(* ===== verification/ParsersTcp.v ===== *)
(** * Parsers with a small state: SSH, Redis, MongoDB, Cassandra (dpi/parsers)

    Each keeps an object with the sequence number it expects next in either direction.
    `w = client ? &data->client : &data->server` is a pair of accessors on the object;
    an assignment through a pointer is a store of the object. *)

From S2P Require Import Prelude Helper Bitmap Wire Frag Parser ParserLaw ParserTac.
Import Helper.Bytes Helper.Seq Wire.Wire Parser.Parser ParserLaw.ParserLaw ParserTac.ParserTac.

Module ParsersTcp.

(** ** dpi_ssh.c *)

Definition SSH_STAGE_BANNER : Z := 0.
Definition SSH_STAGE_KEY : Z := 1.
Definition DPI_THRT_SSH_VER_1 : Z := 13.

Record ssh_wing := SshWing { ssh_seq : Z; stage : Z }.
Record ssh_data := SshData { ssh_client : ssh_wing; ssh_server : ssh_wing; ssh_ver : Z }.
Definition ssh_w (cl : bool) (d : ssh_data) : ssh_wing := if cl then ssh_client d else ssh_server d.
Definition ssh_put (cl : bool) (x : ssh_wing) (d : ssh_data) : ssh_data :=
  if cl then SshData x (ssh_server d) (ssh_ver d) else SshData (ssh_client d) x (ssh_ver d).
Definition ssh_new (ci si : Z) : ssh_data := SshData (SshWing ci SSH_STAGE_BANNER) (SshWing si SSH_STAGE_BANNER) 0.

(** The loop to the end of the line, with [n] bytes left: NULL for -1, else the end and
    the first space. *)
Fixpoint ssh_line (n : nat) (m : list Z) (eol : Z) (space : option Z) : option (option (Z * option Z)) :=
  match n with
  | O => Some (Some (eol, space))
  | S n =>
      c ← ld8 m eol;
      if (c =? 13) || (c =? 10) then Some (Some (eol, space))
      else if (c =? 32) && negb (bool_decide (is_Some space)) then ssh_line n m (eol + 1) (Some eol)
      else if negb (isprint c) then Some None
      else ssh_line n m (eol + 1) space
  end.
(** while (++ eol < end && ...): [n] bytes are left behind eol *)
Fixpoint ssh_skip_eol (n : nat) (m : list Z) (eol : Z) : option Z :=
  match n with
  | O => Some eol
  | S n => c ← ld8 m eol; if (c =? 13) || (c =? 10) then ssh_skip_eol n m (eol + 1) else Some eol
  end.

Section ssh.
Context {D E : Type} `{!Obj D ssh_data} (dl : lists (option (@deleter D))) (tc : Z -> threat_conf).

****************

Could you restate word for word the lines above, from the one that contains "Import Helper.Bytes Helper.Seq" through the one that contains "Definition ssh_w (cl", and no others?

Import Helper.Bytes Helper.Seq Wire.Wire Parser.Parser ParserLaw.ParserLaw ParserTac.ParserTac.

Module ParsersTcp.

(** ** dpi_ssh.c *)

Definition SSH_STAGE_BANNER : Z := 0.
Definition SSH_STAGE_KEY : Z := 1.
Definition DPI_THRT_SSH_VER_1 : Z := 13.

Record ssh_wing := SshWing { ssh_seq : Z; stage : Z }.
Record ssh_data := SshData { ssh_client : ssh_wing; ssh_server : ssh_wing; ssh_ver : Z }.
Definition ssh_w (cl : bool) (d : ssh_data) : ssh_wing := if cl then ssh_client d else ssh_server d.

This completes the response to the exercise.